Continuation of the front page (51) Int.Cl. ⁷ Identification symbol FI Theme coat II (reference) C09D 163/00 C09D 163/00

Claims (9)

[Claims] 1. A repeating unit based on a nonionic unsaturated monomer (a), a repeating unit based on an unsaturated monomer (b) having a tertiary amino group, and an unsaturated unit having a tertiary amino group It comprises a cationic fine particle gel (A) comprising a copolymer having a repeating unit based on a quaternary amino group of a monomer (b) and a polyfunctional epoxy compound (B). Aqueous dispersion composition. 2. The cationic fine particle gel (A) comprises repeating units 75 to 9 based on a nonionic unsaturated monomer (a).
4.5 mol%, 0.5 to 5 mol% of a repeating unit based on the unsaturated monomer (b) having a tertiary amino group, and of the unsaturated monomer (b) having a tertiary amino group. Repeating units 5 to 20 based on quaternized tertiary amino groups
The aqueous dispersion composition according to claim 1, comprising mol%. 3. The cationic fine particle gel (A) is a copolymer of a nonionic unsaturated monomer (a) and a tertiary amino group-containing unsaturated monomer (b).

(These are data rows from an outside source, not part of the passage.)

Lemma edges_join nodes1 nodes3 (mids : list (Z * bytes)) edges3 sharerr client label :
  Forall2 (fun n m => nd_x n = sources_x /\ nd_w n = COL_W /\ (nd_y n <= m.1 <= nd_y n + nd_h n)%Z /\ nd_accent n = m.2) nodes1 mids ->
  nd_x sharerr = instance_x -> nd_w sharerr = COL_W -> (44 <= nd_h sharerr)%Z -> nd_x client = instance_x -> nd_w client = COL_W -> (44 <= nd_h client)%Z ->
  let mid := (nd_y sharerr + Z.quot (nd_h sharerr) 2)%Z in
  (forall e, e ∈ edges3 -> eg_x1 e = (instance_x + COL_W)%Z /\ eg_y1 e = mid /\ exists n, n ∈ nodes3 /\ touches n (eg_x2 e) (eg_y2 e) /\ eg_accent e = nd_accent n) ->
  Forall (joins (nodes1 ++ [sharerr; client] ++ nodes3))
    (mkEdge (instance_x + Z.quot COL_W 2) (nd_y sharerr + nd_h sharerr) (instance_x + Z.quot COL_W 2) (nd_y client) label Solid ACCENT_NEUTRAL EdgeClient ::
     map (fun m : Z * bytes => mkEdge (sources_x + COL_W) m.1 instance_x mid [] Solid m.2 EdgeSource) mids ++ edges3).
Proof.
  intros M1 Hsx Hsw Hsh Hcx Hcw Hch mid E3.
  assert (0 <= Z.quot (nd_h sharerr) 2 <= nd_h sharerr)%Z as Hmid.
  { rewrite Z.quot_div_nonneg by lia. split; [apply Z.div_pos; lia|]. apply Z.div_le_upper_bound; lia. }
  assert (sharerr ∈ nodes1 ++ [sharerr; client] ++ nodes3 /\ client ∈ nodes1 ++ [sharerr; client] ++ nodes3) as [Hs Hc] by set_solver.
  apply Forall_cons. split; [|apply Forall_app; split; [apply Forall_map|]].
  - exists sharerr, client. split_and!; [done..| |]; unfold touches; cbn [eg_x1 eg_y1 eg_x2 eg_y2]; rewrite ?Hsx, ?Hsw, ?Hcx, ?Hcw; change (Z.quot COL_W 2) with 145%Z; unfold COL_W; lia.
  - apply Forall_forall. intros m Hm. apply list_elem_of_lookup_1 in Hm as [i Hi]. destruct (Forall2_lookup_r _ _ _ _ _ M1 Hi) as (n & Hn & Hx & Hw & Hy & _).
    exists n, sharerr. split_and!; [apply elem_of_app; left; by eapply list_elem_of_lookup_2|done| |]; unfold touches; cbn [eg_x1 eg_y1 eg_x2 eg_y2]; unfold mid;
      rewrite ?Hx, ?Hw, ?Hsx, ?Hsw; unfold COL_W; lia.
  - apply Forall_forall. intros e He. destruct (E3 e He) as (Hx & Hy & n & Hn & Ht & _). exists sharerr, n. split_and!; [done|set_solver| |done].
    unfold touches. rewrite Hx, Hy. unfold mid. rewrite Hsx, Hsw. unfold COL_W. lia.
Qed.

Lemma layout_lanes input :
  exists sources instance friends, three_lanes (layout input) sources instance friends /\
    length sources = length (li_sources input) /\ length instance = 2 /\ length friends = length (li_friends input) /\
    Forall (joins (ly_nodes (layout input))) (ly_edges (layout input)).
Proof.
  unfold layout.
  pose proof (heights_nonneg (fun s => length (so_lines s)) (li_sources input)) as H1%stack_height_nonneg.
  pose proof (heights_nonneg (fun f => length (friend_lines f)) (li_friends input)) as H3%stack_height_nonneg.
  pose proof (node_height_pos (length (li_instance_lines input))) as Hi. pose proof (node_height_pos (length (li_client_lines input))) as Hc.
  set (sources_h := stack_height (map (fun s => node_height (length (so_lines s))) (li_sources input))) in *.
  set (friends_h := stack_height (map (fun f => node_height (length (friend_lines f))) (li_friends input))) in *.
  set (sharerr_h := node_height (length (li_instance_lines input))) in *. set (client_h := node_height (length (li_client_lines input))) in *.
  set (instance_h := stack_height [sharerr_h; client_h]).
  assert (instance_h = sharerr_h + ROW_GAP + client_h)%Z as H2 by (unfold instance_h; rewrite !stack_height_cons; cbn [is_nonempty]; lia).
  set (content_h := Z.max (Z.max sources_h instance_h) friends_h).
  pose proof (centered_inside sources_h content_h ltac:(lia)) as C1. pose proof (centered_inside instance_h content_h ltac:(unfold ROW_GAP in *; lia)) as C2.
  pose proof (centered_inside friends_h content_h ltac:(lia)) as C3. set (sharerr_y := (MARGIN + center_offset instance_h content_h)%Z) in *.
  set (mid := (_ + Z.quot _ 2)%Z).
  pose proof (place_sources_lane (MARGIN + center_offset sources_h content_h) (li_sources input)) as L1. pose proof (source_mids (MARGIN + center_offset sources_h content_h) (li_sources input)) as M1.
  pose proof (place_sources_length (MARGIN + center_offset sources_h content_h) (li_sources input)) as N1.
  pose proof (place_friends_lane (instance_x + COL_W) mid (MARGIN + center_offset friends_h content_h) (li_friends input)) as L3.
  pose proof (place_friends_length (instance_x + COL_W) mid (MARGIN + center_offset friends_h content_h) (li_friends input)) as N3.
  pose proof (friend_edges_land (instance_x + COL_W) mid (MARGIN + center_offset friends_h content_h) (li_friends input)) as E3.
  destruct (place_sources _ _) as [nodes1 mids]. destruct (place_friends _ _ _ _) as [nodes3 edges3]. cbn [fst snd ly_nodes ly_edges] in *.
  match goal with |- context [nodes1 ++ [?n; ?m] ++ nodes3] => set (sharerr := n); set (client := m) end.
  pose proof (two_boxes instance_x sharerr_y sharerr_h client_h sharerr client (box_in_lane _ _ _ _ _ _ _ _ _) eq_refl eq_refl (box_in_lane _ _ _ _ _ _ _ _ _) eq_refl) as [L2 A2]. destruct L1 as [L1 A1], L3 as [L3 A3].
  exists nodes1, [sharerr; client], nodes3. split_and!; [|done..|by apply edges_join]. split; [done..|]. cbn [ly_height].
  intros x nodes Hx. rewrite !elem_of_cons, elem_of_nil in Hx. destruct Hx as [[= -> ->]|[[= -> ->]|[[= -> ->]|[]]]]; (split; [done|]); eexists _, _; (split; [eassumption|]); lia.
Qed.

(** How high a lane can grow when no box of it has more than eight rows. *)
Lemma stack_height_le {A : Type} (f : A -> nat) l : Forall (fun a => f a <= 8) l -> (stack_height (map (fun a => node_height (f a)) l) <= 234 * Z.of_nat (length l))%Z.
Proof.
  induction 1 as [|a l Ha _ IH]; [done|]. cbn [map]. rewrite stack_height_cons. cbn [length]. rewrite Nat2Z.inj_succ.
  unfold node_height, NODE_HEAD_H, NODE_LINE_H, NODE_PAD_BOTTOM, ROW_GAP in *. destruct (is_nonempty _); lia.
Qed.

(** No coordinate leaves 32 bits for up to a million boxes in a lane of up to eight rows. *)
Lemma layout_in_i32 input :
  Forall (fun s => length (so_lines s) <= 8) (li_sources input) -> length (li_instance_lines input) <= 8 -> length (li_client_lines input) <= 8 ->
  length (li_sources input) <= N.to_nat 1000000 -> length (li_friends input) <= N.to_nat 1000000 ->
  (ly_width (layout input) = 1350 /\ ly_height (layout input) <= i32_max)%Z.
Proof.
  intros Hs Hi Hc Ns Nf. unfold layout. destruct (place_sources _ _), (place_friends _ _ _ _). cbn [ly_width ly_height]. split; [done|].
  pose proof (stack_height_le (fun s => length (so_lines s)) (li_sources input) Hs) as H1.
  pose proof (stack_height_le (fun f => length (friend_lines f)) (li_friends input) ltac:(apply Forall_forall; intros f _; cbn; lia)) as H3.
  pose proof (stack_height_le (fun n : nat => n) [length (li_instance_lines input); length (li_client_lines input)] ltac:(by apply Forall_cons; split; [|apply Forall_singleton])) as H2.
  cbn [map length] in H2. unfold i32_max, MARGIN. lia.
Qed.

(** ** What the page promises *)


(** C24: The check of the client is exact.  Every torrent the store says is seeding is counted
    once: confirmed when the client's last word on its hash, in any case of letters, is
    that it seeds, idle when it is that it does not, absent when the client does not list
    it.  At most twenty of each kind are named, in the order of the store, and the rest
    counted; and the client is called healthy exactly when everything is confirmed. *)
Theorem reconcile_exact `{CM : CaseMap} (expected : list (bytes * bytes)) (listed : list TorrentSummary) :
  let check := reconcile expected listed in
  let which v := filter (verdict_is listed v) expected in
  let named es := map (fun e : bytes * bytes => mkMismatch e.2 e.1) es in
  (forall hash v, present_in listed !! hash = Some v <->
     exists before t after, listed = before ++ t :: after /\ str_to_lowercase (ts_hash t) = hash /\ ts_is_seeding t = v /\
                            Forall (fun t' => str_to_lowercase (ts_hash t') <> hash) after) /\
  cc_expected check = length expected /\ cc_confirmed check = length (which (Some true)) /\
  cc_absent check = take 20 (named (which None)) /\ cc_idle check = take 20 (named (which (Some false))) /\
  cc_confirmed check + (length (cc_absent check) + cc_more_absent check) + (length (cc_idle check) + cc_more_idle check) = cc_expected check /\
  (check_healthy check = true <-> cc_confirmed check = cc_expected check).
Proof.
  cbv zeta. split; [apply present_in_lookup|]. unfold reconcile. rewrite reconcile_fold. pose proof (verdicts_partition listed expected) as Hp.
  set (held := filter (verdict_is listed (Some true)) expected) in *. set (idle := filter (verdict_is listed (Some false)) expected) in *. set (absent := filter (verdict_is listed None) expected) in *.
  cbn [fst snd app Nat.add]. cbn [cc_expected cc_confirmed cc_absent cc_more_absent cc_idle cc_more_idle]. rewrite !length_take, !length_map. unfold MAX_MISMATCHES.
  split_and!; [done..|lia|]. unfold check_healthy. cbn [cc_error cc_absent cc_idle]. rewrite bool_decide_true by done.
  destruct absent, idle; cbn -[Nat.add] in *; split; done || lia.
Qed.

(** The diagram can be read whatever it shows.  Every source and every friend has its
    box, this instance and its client theirs; every box lies inside the margins with its
    rows inside it, no two boxes overlap, and every edge runs from one box to another. *)
Theorem boxes_never_overlap (input : LayoutInput) :
  let l := layout input in
  length (ly_nodes l) = length (li_sources input) + 2 + length (li_friends input) /\
  Forall (inside l) (ly_nodes l) /\ ForallOrdPairs apart (ly_nodes l) /\ Forall (joins (ly_nodes l)) (ly_edges l).
Proof.
  cbv zeta. destruct (layout_lanes input) as (sources & instance & friends & Hl & H1 & H2 & H3 & Hj). destruct (lanes_inside _ _ _ _ Hl) as [Hin Hap].
  split_and!; [|done..]. rewrite (lanes_nodes _ _ _ _ Hl), !length_app, H1, H2, H3. lia.
Qed.

(** A friend's lines: one for each address seen, every label written, and none twice. *)
Theorem friend_lines_exact (right mid y : Z) (f : FriendNode) :
  let edges := friend_edges right mid y (fr_accent f) 0 [] (channels f) in
  length edges = length (omap (fun c : Channel => c) (channels f)) /\
  NoDup (filter (fun l => l <> []) (map eg_label edges)) /\
  (forall seen, Some seen ∈ channels f -> se_edge_label seen ∈ map eg_label edges).
Proof.
  cbv zeta. destruct (friend_edges_labels right mid y (fr_accent f) 0 [] (channels f)) as (H1 & _ & H3). split_and!; [apply friend_edges_seen|done|].
  intros seen Hs. destruct (H3 seen Hs) as [H%elem_of_nil|]; done.
Qed.

(** What the legend says of a box: its glyph, its lane and, but for a friend, its colour. *)
Definition explained (n : Node) : Prop :=
  Exists (fun e => lg_icon e = nd_icon n /\ lg_lane e = nd_lane n /\ (nd_lane n = LaneFriend \/ lg_accent e = nd_accent n)) LEGEND.

Lemma sources_explained y sources :
  Forall (fun s => Exists (fun e => lg_icon e = so_icon s /\ lg_lane e = LaneSource /\ lg_accent e = so_accent s) LEGEND) sources ->
  Forall explained (place_sources y sources).1.
Proof.
  intros H. revert y. induction H as [|s sources Hs _ IH]; intros y; [constructor|]. cbn [place_sources]. specialize (IH (y + node_height (length (so_lines s)) + ROW_GAP)%Z).
  destruct (place_sources _ sources). cbn [fst] in *. constructor; [|done]. unfold explained. cbn [nd_icon nd_lane nd_accent].
  eapply Exists_impl; [exact Hs|]. intros e (-> & -> & ->). auto.
Qed.

Lemma friends_explained right mid y friends : Forall explained (place_friends right mid y friends).1.
Proof.
  revert y. induction friends as [|f friends IH]; intros y; [constructor|]. cbn [place_friends]. specialize (IH (y + node_height (length (friend_lines f)) + ROW_GAP)%Z).
  destruct (place_friends _ _ _ friends). cbn [fst] in *. constructor; [|done]. do 4 apply Exists_cons_tl. apply Exists_cons_hd. cbn. auto.
Qed.

(** Every box of a page is in the legend. *)
Theorem legend_complete `{U : UrlLib} `{CM : CaseMap} (config : CheckedConfig) (snapshot : Checks.Snapshot) (instance : list NodeLine * NodeStatus)
    (client : bytes * list NodeLine * NodeStatus * option ClientCheck) (friends : list FriendNode) (swarms : list SwarmRow) :
  Forall explained (ly_nodes (tp_layout (gather config snapshot instance client friends swarms))).
Proof.
  destruct client as [[[label lines] status] check]. cbn [gather tp_layout]. unfold layout. cbn [li_sources li_friends].
  assert (Forall (fun s => Exists (fun e => lg_icon e = so_icon s /\ lg_lane e = LaneSource /\ lg_accent e = so_accent s) LEGEND) (source_nodes config snapshot)) as Hs.
  { unfold source_nodes. apply Forall_app. split; [apply Forall_map, Forall_forall; intros [kind outcome] _; destruct outcome; by left|].
    destruct (sn_libraries snapshot); [apply Forall_map, Forall_forall; intros [l outcome] _; destruct outcome; right; by left|]. apply Forall_singleton. right. by left. }
  match goal with |- context [place_sources ?y _] => pose proof (sources_explained y _ Hs) as H1; destruct (place_sources y _) as [nodes1 mids] end.
  match goal with |- context [place_friends ?r ?m ?y _] => pose proof (friends_explained r m y friends) as H3; destruct (place_friends r m y _) as [nodes3 edges3] end.
  cbn [ly_nodes fst] in *. apply Forall_app. split; [done|]. apply Forall_app. split; [|done]. apply Forall_cons. split; [|apply Forall_singleton].
  - do 2 right. left. auto.
  - do 3 right. left. auto.
Qed.

(** *** Witnesses *)



Definition listed_torrent (hash : bytes) (seeding : bool) : TorrentSummary := mkTorrentSummary hash [] [] [] [] [] seeding false None None None.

In the presence of a cationic copolymer obtained by quaternizing a tertiary amino group with a quaternizing agent containing a quaternizing agent (I) having a double bond,
3. The aqueous dispersion composition according to claim 1, which is obtained by subjecting the unsaturated monomer (c) to microemulsion polymerization. 4. The aqueous dispersion composition according to claim 3, wherein the unsaturated monomer (c) is a nonionic unsaturated monomer (a). 5. The aqueous dispersion according to claim 1, wherein the nonionic unsaturated monomer (a) is at least one selected from styrenes and (meth) acrylates. Liquid composition. 6. The aqueous dispersion composition according to claim 1, wherein the polyfunctional epoxy compound (B) is water-soluble. 7. A polyfunctional epoxy compound (B) based on 100 equivalents of tertiary amino groups of the cationic fine particle gel (A).
The epoxy group of the polyfunctional epoxy compound (B) is 50 to
The aqueous dispersion composition according to any one of claims 1 to 6, which is used so as to be 100 equivalents. 8. A coating agent using the aqueous dispersion composition according to claim 1. 9. A method for coating a substrate, wherein the coating agent according to claim 8 is applied to the surface of the substrate and cured by heating and drying to form a coating film on the surface of the substrate.